*** Opening MATERIAL TO PROCESS ***

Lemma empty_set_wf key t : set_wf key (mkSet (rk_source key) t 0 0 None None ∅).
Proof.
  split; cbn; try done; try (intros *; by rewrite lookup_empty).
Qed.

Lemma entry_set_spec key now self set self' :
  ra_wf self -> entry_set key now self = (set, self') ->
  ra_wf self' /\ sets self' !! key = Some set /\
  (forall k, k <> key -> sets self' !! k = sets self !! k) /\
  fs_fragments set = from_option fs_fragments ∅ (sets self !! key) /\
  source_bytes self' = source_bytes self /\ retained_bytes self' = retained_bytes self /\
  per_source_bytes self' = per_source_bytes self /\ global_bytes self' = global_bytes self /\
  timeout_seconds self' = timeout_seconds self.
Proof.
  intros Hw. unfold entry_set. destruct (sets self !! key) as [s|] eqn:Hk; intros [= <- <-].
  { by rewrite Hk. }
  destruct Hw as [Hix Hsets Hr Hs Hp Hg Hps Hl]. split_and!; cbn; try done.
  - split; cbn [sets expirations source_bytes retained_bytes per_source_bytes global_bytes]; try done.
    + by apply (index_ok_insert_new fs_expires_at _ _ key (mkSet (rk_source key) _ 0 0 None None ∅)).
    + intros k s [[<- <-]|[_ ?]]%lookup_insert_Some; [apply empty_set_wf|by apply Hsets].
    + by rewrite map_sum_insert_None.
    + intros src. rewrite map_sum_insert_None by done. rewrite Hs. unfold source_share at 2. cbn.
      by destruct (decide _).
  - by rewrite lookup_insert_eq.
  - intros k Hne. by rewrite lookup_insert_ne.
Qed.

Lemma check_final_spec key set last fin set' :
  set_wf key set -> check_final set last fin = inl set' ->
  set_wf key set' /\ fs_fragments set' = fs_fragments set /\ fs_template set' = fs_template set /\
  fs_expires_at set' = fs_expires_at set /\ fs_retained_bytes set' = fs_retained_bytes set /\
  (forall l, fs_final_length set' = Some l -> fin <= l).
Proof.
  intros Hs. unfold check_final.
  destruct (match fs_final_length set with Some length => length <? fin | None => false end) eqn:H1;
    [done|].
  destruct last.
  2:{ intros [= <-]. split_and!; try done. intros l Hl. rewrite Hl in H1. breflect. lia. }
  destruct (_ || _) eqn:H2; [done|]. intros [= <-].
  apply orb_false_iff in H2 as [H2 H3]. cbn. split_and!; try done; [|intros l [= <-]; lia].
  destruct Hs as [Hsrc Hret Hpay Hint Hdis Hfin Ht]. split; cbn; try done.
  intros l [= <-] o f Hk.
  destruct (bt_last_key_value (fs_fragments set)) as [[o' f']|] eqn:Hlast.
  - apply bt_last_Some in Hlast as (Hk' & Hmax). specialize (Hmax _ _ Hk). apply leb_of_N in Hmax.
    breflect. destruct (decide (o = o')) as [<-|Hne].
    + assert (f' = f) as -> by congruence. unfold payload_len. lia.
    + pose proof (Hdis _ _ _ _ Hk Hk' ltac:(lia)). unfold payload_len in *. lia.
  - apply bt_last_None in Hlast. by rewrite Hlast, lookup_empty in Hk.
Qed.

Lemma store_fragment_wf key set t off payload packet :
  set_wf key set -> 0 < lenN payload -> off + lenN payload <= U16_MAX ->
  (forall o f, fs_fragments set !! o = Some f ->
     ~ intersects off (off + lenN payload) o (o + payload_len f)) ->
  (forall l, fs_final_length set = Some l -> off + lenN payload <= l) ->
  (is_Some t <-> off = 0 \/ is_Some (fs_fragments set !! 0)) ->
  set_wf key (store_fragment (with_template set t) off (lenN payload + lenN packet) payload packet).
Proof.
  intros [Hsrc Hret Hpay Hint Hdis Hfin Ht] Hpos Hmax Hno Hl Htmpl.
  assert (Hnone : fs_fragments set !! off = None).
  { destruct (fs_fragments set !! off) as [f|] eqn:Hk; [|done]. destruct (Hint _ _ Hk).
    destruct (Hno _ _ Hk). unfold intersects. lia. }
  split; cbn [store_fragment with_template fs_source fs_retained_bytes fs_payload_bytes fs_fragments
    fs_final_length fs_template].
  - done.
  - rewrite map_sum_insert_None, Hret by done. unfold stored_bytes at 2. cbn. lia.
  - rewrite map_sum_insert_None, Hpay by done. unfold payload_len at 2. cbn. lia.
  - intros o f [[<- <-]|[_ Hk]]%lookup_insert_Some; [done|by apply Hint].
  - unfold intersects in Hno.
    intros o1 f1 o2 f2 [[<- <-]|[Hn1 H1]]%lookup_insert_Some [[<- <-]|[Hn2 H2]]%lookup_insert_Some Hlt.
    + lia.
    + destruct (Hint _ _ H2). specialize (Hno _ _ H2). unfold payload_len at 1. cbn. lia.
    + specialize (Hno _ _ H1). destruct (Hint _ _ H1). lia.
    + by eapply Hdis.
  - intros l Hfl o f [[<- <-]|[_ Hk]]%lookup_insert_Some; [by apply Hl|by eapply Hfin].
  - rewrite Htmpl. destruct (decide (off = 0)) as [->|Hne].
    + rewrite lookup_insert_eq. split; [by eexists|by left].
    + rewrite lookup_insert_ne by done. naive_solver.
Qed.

*** Closing MATERIAL TO PROCESS ***

_WHAT IS NEEDED_: In the entries above, which lines hold the word "decide"? Copy them out.

_SOLUTION TO THIS EXERCISE_:
      by destruct (decide _).
    breflect. destruct (decide (o = o')) as [<-|Hne].
  - rewrite Htmpl. destruct (decide (off = 0)) as [->|Hne].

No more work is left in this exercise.